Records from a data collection
(** * Voiceflow agent copilot: the API-tool compiler

  A shallow embedding of the template/document compiler of the
  Voiceflow agent copilot CLI:

  - the operator path, [addApiTool] of the CLI entry point
    (lines 242-477 of the main script), and
  - the generator path, [addApiToolFromJson] of [api-tool-templates.js],
    with [normalizeLLMApiToolJson] of [anthropic.js].

  JavaScript strings are lists of 8-bit code units, JSON documents are
  values of an inductive type, a plain object used as a dictionary
  ([variableDescriptions], [variableIDs], [varNameToId]) is an association
  list of its own keys behind which a read finds what [Object.prototype]
  holds, and the two sources of non-determinism ([generateMongoId] and
  [new Date().toISOString()]) are oracles indexed by a call counter.

  Around the compiler, the development embeds what the commands do to the
  files:

  - [versioning.js]: [saveNewVersion], [listVersions], [revertToVersion]
    and [withAutoVersioning];
  - [vf-parser.js]: [listAllAgents] and [updateAgentInstructions];
  - of the CLI entry point, [getVersionedFiles], [getLatestVfFile],
    [ensureVersionedFile] and the commands [add-api-tool],
    [setup-project], [ai-add-api-tool] and [ai-update-instructions].

  The files are a finite map from directories to the files they hold, a
  path is a directory and a file name, and a [.vf] file holds the
  document that [JSON.parse] reads from it. *)

From Stdlib Require Import String Ascii DecimalString.
From Stdlib Require Import ZArith Lia Bool Arith PeanoNat List Permutation.
Import ListNotations.

Local Open Scope string_scope.
Local Open Scope nat_scope.
Local Open Scope list_scope.

(* ================================================================== *)
(** * JavaScript strings *)
(* ================================================================== *)

Module JsString.

Definition jstring := list ascii.

(** A string literal of the source. *)
Definition js (s : string) : jstring := list_ascii_of_string s.

Definition ascii_in (lo hi : nat) (c : ascii) : bool :=
  let n := nat_of_ascii c in (lo <=? n) && (n <=? hi).

(** The character class [[a-zA-Z0-9_]]. *)
Definition is_name_char (c : ascii) : bool :=
  ascii_in 97 122 c || ascii_in 65 90 c || ascii_in 48 57 c
  || Ascii.eqb c "_".

Definition is_open (c : ascii) : bool := Ascii.eqb c "{".
Definition is_close (c : ascii) : bool := Ascii.eqb c "}".

(** White space removed by [String.prototype.trim]: TAB, LF, VT, FF, CR,
    SPACE and NBSP are the ones in the 8-bit range. *)
Definition is_space (c : ascii) : bool :=
  let n := nat_of_ascii c in
  ((9 <=? n) && (n <=? 13)) || (n =? 32) || (n =? 160).

(** Line terminators, which [.] in a regular expression does not match. *)
Definition is_line_terminator (c : ascii) : bool :=
  let n := nat_of_ascii c in (n =? 10) || (n =? 13).

Fixpoint str_eqb (a b : jstring) : bool :=
  match a, b with
  | [], [] => true
  | x :: a', y :: b' => Ascii.eqb x y && str_eqb a' b'
  | _, _ => false
  end.

Fixpoint take_while (p : ascii -> bool) (l : jstring) : jstring :=
  match l with
  | c :: l' => if p c then c :: take_while p l' else []
  | [] => []
  end.

Fixpoint drop_while (p : ascii -> bool) (l : jstring) : jstring :=
  match l with
  | c :: l' => if p c then drop_while p l' else l
  | [] => []
  end.

(** [s.slice(i, j)] for [0 <= i], [0 <= j]. *)
Definition slice (s : jstring) (i j : nat) : jstring :=
  firstn (j - i) (skipn i s).

(** [s.slice(i)]. *)
Definition slice_from (s : jstring) (i : nat) : jstring := skipn i s.

(** [s.trim()]. *)
Definition trim (s : jstring) : jstring :=
  rev (drop_while is_space (rev (drop_while is_space s))).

=== Work item ===
Each record above has to be repeated word for word.

=== Solved problem ===
(** * Voiceflow agent copilot: the API-tool compiler

  A shallow embedding of the template/document compiler of the
  Voiceflow agent copilot CLI:

  - the operator path, [addApiTool] of the CLI entry point
    (lines 242-477 of the main script), and
  - the generator path, [addApiToolFromJson] of [api-tool-templates.js],
    with [normalizeLLMApiToolJson] of [anthropic.js].

  JavaScript strings are lists of 8-bit code units, JSON documents are
  values of an inductive type, a plain object used as a dictionary
  ([variableDescriptions], [variableIDs], [varNameToId]) is an association
  list of its own keys behind which a read finds what [Object.prototype]
  holds, and the two sources of non-determinism ([generateMongoId] and
  [new Date().toISOString()]) are oracles indexed by a call counter.

  Around the compiler, the development embeds what the commands do to the
  files:

  - [versioning.js]: [saveNewVersion], [listVersions], [revertToVersion]
    and [withAutoVersioning];
  - [vf-parser.js]: [listAllAgents] and [updateAgentInstructions];
  - of the CLI entry point, [getVersionedFiles], [getLatestVfFile],
    [ensureVersionedFile] and the commands [add-api-tool],
    [setup-project], [ai-add-api-tool] and [ai-update-instructions].

  The files are a finite map from directories to the files they hold, a
  path is a directory and a file name, and a [.vf] file holds the
  document that [JSON.parse] reads from it. *)

From Stdlib Require Import String Ascii DecimalString.
From Stdlib Require Import ZArith Lia Bool Arith PeanoNat List Permutation.
Import ListNotations.

Local Open Scope string_scope.
Local Open Scope nat_scope.
Local Open Scope list_scope.

(* ================================================================== *)
(** * JavaScript strings *)
(* ================================================================== *)

Module JsString.

Definition jstring := list ascii.

(** A string literal of the source. *)
Definition js (s : string) : jstring := list_ascii_of_string s.

Definition ascii_in (lo hi : nat) (c : ascii) : bool :=
  let n := nat_of_ascii c in (lo <=? n) && (n <=? hi).

(** The character class [[a-zA-Z0-9_]]. *)
Definition is_name_char (c : ascii) : bool :=
  ascii_in 97 122 c || ascii_in 65 90 c || ascii_in 48 57 c
  || Ascii.eqb c "_".

Definition is_open (c : ascii) : bool := Ascii.eqb c "{".
Definition is_close (c : ascii) : bool := Ascii.eqb c "}".

(** White space removed by [String.prototype.trim]: TAB, LF, VT, FF, CR,
    SPACE and NBSP are the ones in the 8-bit range. *)
Definition is_space (c : ascii) : bool :=
  let n := nat_of_ascii c in
  ((9 <=? n) && (n <=? 13)) || (n =? 32) || (n =? 160).

(** Line terminators, which [.] in a regular expression does not match. *)
Definition is_line_terminator (c : ascii) : bool :=
  let n := nat_of_ascii c in (n =? 10) || (n =? 13).

Fixpoint str_eqb (a b : jstring) : bool :=
  match a, b with
  | [], [] => true
  | x :: a', y :: b' => Ascii.eqb x y && str_eqb a' b'
  | _, _ => false
  end.

Fixpoint take_while (p : ascii -> bool) (l : jstring) : jstring :=
  match l with
  | c :: l' => if p c then c :: take_while p l' else []
  | [] => []
  end.

Fixpoint drop_while (p : ascii -> bool) (l : jstring) : jstring :=
  match l with
  | c :: l' => if p c then drop_while p l' else l
  | [] => []
  end.

(** [s.slice(i, j)] for [0 <= i], [0 <= j]. *)
Definition slice (s : jstring) (i j : nat) : jstring :=
  firstn (j - i) (skipn i s).

(** [s.slice(i)]. *)
Definition slice_from (s : jstring) (i : nat) : jstring := skipn i s.

(** [s.trim()]. *)
Definition trim (s : jstring) : jstring :=
  rev (drop_while is_space (rev (drop_while is_space s))).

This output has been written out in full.